(Stored items)
=== Section Start ===
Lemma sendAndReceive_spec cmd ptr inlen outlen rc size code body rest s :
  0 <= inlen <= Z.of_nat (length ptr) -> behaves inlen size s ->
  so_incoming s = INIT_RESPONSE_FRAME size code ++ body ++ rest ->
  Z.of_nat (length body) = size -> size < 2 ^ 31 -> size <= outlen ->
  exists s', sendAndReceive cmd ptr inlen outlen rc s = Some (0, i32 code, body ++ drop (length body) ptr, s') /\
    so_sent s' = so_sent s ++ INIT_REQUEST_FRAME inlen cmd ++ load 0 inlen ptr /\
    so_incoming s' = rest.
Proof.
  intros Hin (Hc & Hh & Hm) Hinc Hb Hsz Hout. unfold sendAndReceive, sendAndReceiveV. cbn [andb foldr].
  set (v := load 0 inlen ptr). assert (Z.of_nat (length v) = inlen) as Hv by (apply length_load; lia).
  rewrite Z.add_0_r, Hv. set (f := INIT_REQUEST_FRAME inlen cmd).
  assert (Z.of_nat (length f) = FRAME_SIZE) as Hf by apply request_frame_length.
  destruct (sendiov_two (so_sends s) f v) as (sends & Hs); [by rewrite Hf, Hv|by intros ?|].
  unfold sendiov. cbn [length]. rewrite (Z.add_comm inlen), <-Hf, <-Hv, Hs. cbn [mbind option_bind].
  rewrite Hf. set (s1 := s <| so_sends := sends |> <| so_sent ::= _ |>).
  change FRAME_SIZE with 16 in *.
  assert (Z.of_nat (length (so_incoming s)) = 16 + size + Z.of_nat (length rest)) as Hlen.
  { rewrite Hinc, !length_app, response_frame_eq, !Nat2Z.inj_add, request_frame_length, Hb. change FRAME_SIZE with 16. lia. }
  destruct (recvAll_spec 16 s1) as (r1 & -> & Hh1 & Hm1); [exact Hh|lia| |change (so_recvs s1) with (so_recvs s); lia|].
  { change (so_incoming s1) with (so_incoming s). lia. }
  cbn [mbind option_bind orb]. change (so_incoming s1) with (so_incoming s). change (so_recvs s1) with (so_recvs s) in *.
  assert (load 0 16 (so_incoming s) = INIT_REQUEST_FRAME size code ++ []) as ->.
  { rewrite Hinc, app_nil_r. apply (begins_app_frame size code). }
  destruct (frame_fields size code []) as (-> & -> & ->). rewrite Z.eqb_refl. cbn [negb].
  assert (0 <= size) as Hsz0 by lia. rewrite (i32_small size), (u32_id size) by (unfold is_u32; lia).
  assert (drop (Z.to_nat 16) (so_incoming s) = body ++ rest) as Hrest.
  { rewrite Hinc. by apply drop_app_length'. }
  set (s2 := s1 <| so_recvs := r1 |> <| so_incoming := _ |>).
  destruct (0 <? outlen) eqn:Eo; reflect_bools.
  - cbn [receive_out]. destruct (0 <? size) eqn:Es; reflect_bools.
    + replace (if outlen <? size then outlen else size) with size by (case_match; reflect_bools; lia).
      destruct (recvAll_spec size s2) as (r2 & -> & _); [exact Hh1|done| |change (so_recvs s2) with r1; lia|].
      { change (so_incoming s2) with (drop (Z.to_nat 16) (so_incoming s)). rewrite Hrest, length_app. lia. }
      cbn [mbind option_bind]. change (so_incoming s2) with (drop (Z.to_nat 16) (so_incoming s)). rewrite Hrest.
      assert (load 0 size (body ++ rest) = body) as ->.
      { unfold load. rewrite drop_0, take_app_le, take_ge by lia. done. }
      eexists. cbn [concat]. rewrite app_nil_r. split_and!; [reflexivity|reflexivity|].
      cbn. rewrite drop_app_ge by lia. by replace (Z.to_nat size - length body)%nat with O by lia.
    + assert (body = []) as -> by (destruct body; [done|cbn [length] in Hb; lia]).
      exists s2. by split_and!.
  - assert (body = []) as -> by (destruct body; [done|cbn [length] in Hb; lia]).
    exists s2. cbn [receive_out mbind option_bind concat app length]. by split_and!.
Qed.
=== Section End ===
=== Section Start ===
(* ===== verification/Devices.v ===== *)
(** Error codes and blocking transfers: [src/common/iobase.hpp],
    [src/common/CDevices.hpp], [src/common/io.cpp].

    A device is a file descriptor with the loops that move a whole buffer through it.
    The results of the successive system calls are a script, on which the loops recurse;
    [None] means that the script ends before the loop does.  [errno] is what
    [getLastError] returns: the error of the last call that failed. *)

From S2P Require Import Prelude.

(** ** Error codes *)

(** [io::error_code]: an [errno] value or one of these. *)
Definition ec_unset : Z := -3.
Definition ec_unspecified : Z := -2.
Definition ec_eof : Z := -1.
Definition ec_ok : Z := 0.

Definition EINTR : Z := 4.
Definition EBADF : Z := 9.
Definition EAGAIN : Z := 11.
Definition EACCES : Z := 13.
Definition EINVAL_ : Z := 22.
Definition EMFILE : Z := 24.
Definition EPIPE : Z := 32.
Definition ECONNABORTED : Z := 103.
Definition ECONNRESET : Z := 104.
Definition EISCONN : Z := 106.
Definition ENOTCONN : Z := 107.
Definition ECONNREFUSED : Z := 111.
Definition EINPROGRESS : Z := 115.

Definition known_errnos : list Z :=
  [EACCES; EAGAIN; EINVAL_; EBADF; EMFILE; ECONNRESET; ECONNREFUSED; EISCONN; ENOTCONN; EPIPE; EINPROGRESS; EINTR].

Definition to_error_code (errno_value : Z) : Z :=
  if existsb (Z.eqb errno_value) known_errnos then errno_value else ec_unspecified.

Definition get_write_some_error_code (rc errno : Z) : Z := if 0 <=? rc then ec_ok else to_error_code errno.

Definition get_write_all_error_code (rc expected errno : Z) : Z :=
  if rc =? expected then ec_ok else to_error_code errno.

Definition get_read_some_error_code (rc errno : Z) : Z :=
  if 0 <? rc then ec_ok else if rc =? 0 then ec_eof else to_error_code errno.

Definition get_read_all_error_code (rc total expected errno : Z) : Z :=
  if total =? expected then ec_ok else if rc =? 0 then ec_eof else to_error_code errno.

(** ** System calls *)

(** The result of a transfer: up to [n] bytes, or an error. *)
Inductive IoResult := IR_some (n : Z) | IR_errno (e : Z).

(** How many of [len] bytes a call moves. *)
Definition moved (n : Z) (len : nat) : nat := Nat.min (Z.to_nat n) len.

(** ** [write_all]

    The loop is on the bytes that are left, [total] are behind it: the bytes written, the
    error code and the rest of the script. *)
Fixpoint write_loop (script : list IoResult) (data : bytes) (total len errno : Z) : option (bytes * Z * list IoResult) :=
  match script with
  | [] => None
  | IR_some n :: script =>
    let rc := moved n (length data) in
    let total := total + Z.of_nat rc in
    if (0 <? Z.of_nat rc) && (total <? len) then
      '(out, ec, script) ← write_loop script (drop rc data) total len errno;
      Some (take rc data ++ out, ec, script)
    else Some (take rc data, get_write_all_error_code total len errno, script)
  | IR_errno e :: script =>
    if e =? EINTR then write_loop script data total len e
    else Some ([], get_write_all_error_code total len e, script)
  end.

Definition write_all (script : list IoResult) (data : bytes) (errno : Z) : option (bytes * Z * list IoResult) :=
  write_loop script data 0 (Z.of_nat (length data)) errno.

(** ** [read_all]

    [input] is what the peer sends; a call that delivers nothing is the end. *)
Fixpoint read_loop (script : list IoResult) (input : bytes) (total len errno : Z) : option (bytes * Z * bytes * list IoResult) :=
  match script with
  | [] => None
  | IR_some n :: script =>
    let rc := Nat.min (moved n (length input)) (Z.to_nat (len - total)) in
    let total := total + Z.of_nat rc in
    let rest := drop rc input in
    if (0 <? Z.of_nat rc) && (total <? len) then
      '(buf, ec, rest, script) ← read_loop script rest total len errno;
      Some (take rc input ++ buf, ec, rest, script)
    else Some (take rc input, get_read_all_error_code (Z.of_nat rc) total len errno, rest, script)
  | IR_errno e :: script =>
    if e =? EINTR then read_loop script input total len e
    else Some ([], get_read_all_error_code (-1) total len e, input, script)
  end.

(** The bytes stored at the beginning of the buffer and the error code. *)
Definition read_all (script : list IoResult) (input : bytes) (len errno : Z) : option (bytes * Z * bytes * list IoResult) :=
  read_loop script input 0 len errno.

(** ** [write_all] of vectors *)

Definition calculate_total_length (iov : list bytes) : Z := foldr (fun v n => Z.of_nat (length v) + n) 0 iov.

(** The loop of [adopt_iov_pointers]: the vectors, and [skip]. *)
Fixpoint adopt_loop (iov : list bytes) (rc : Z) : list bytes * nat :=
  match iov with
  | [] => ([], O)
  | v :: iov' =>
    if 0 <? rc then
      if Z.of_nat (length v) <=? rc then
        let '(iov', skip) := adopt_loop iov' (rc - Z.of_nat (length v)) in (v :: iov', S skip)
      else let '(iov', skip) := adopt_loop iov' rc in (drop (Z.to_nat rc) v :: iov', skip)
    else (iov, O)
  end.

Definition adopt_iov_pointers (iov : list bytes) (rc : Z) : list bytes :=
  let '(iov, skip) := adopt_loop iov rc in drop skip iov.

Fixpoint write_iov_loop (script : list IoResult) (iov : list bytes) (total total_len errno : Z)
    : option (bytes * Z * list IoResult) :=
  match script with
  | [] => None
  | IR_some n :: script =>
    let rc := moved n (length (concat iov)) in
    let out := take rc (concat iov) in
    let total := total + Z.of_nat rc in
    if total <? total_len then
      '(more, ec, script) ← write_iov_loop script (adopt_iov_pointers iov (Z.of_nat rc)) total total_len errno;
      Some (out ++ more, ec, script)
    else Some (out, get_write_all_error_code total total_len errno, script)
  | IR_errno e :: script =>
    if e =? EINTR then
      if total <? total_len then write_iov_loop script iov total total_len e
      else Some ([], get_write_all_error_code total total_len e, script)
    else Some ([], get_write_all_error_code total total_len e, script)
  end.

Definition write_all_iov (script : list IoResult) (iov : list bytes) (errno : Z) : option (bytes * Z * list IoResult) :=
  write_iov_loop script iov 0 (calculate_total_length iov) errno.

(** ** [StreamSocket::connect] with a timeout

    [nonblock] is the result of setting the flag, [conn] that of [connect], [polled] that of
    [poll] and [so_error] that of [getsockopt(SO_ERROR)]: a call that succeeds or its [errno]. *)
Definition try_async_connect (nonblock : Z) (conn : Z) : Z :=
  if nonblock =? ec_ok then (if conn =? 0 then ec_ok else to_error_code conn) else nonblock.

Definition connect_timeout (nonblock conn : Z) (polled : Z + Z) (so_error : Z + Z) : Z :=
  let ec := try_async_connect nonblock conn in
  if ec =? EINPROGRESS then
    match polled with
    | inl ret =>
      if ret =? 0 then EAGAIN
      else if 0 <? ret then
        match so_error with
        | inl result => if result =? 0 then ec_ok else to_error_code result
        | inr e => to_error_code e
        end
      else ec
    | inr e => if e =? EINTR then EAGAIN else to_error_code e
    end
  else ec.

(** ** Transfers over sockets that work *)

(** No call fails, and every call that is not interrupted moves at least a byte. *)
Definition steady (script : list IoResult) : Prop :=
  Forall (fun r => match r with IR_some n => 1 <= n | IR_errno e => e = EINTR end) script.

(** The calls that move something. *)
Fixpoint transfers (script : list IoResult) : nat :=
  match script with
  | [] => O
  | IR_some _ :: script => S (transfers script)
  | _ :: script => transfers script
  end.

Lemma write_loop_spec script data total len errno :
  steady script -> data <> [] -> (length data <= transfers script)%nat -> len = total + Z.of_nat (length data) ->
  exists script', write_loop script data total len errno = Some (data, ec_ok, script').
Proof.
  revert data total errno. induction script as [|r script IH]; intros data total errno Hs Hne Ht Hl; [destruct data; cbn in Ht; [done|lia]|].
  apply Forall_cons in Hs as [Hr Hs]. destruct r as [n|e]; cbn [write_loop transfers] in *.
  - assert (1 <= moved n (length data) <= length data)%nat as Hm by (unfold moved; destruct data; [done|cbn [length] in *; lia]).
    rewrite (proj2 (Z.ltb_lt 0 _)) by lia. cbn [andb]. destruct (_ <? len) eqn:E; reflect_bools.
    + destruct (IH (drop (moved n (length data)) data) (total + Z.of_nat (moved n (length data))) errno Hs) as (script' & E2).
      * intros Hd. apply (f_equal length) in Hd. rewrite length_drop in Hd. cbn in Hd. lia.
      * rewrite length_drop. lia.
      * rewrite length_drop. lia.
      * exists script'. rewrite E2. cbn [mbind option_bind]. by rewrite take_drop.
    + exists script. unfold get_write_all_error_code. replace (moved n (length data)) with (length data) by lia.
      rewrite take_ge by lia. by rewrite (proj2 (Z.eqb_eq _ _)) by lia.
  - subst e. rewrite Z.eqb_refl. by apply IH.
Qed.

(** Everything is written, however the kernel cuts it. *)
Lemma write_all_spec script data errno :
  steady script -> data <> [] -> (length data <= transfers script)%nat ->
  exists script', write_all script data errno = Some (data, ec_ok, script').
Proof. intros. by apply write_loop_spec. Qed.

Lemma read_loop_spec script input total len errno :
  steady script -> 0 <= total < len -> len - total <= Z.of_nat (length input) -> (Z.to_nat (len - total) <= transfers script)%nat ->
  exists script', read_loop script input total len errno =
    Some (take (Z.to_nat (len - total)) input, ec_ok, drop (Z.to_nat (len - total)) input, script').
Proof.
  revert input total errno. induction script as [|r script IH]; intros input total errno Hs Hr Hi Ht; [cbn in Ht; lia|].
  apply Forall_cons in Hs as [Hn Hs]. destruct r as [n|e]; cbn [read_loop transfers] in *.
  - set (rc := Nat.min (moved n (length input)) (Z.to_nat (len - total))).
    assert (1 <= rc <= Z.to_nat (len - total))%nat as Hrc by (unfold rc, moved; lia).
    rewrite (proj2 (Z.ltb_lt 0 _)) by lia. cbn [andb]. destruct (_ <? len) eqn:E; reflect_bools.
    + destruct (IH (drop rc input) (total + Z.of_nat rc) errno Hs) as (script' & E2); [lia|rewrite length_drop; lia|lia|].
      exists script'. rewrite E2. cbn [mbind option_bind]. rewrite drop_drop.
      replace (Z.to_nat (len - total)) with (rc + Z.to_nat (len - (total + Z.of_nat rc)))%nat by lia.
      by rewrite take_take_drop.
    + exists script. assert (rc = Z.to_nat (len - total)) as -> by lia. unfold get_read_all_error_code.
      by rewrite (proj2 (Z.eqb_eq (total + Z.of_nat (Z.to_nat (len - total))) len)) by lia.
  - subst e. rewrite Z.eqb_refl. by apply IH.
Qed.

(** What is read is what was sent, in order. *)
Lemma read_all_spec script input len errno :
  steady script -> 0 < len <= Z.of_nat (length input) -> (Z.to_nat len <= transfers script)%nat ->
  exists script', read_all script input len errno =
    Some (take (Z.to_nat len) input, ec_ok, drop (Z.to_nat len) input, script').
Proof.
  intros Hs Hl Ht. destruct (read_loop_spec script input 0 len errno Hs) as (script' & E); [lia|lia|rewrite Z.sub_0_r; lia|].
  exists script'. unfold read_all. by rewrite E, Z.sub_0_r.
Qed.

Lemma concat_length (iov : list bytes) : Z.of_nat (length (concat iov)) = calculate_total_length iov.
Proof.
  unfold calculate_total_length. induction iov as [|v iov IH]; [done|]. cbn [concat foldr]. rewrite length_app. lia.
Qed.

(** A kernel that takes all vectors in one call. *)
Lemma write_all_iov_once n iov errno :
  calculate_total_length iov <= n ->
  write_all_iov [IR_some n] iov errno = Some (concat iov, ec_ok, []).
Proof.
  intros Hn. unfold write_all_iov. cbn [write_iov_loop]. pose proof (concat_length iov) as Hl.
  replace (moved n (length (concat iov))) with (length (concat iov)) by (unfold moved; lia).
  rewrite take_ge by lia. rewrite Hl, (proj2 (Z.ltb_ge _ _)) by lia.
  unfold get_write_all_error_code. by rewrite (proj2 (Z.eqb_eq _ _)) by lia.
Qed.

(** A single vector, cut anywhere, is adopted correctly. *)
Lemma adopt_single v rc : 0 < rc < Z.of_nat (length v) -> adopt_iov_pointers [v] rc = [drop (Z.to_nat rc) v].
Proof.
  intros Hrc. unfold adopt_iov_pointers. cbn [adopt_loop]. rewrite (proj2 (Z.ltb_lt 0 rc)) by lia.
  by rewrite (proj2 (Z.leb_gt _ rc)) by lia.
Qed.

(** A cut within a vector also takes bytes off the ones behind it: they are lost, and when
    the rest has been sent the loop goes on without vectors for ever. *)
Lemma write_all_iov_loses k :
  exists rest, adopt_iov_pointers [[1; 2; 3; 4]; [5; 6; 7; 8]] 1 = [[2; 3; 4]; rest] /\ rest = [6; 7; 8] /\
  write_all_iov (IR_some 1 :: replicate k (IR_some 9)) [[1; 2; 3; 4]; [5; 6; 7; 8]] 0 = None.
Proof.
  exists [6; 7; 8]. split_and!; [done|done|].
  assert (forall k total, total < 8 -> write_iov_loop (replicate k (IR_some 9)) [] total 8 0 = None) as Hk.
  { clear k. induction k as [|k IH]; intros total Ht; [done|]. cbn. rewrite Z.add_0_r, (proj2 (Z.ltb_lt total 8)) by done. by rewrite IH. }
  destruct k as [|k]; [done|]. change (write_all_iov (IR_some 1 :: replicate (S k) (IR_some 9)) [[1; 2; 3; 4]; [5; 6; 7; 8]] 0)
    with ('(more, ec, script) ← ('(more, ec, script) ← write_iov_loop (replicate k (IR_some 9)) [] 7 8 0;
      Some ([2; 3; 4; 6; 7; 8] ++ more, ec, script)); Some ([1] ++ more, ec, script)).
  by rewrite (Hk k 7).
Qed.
=== Section End ===
Go through the entries above and count the lines containing "revert". Give the number only.

_EXERCISE RESPONSE_.
2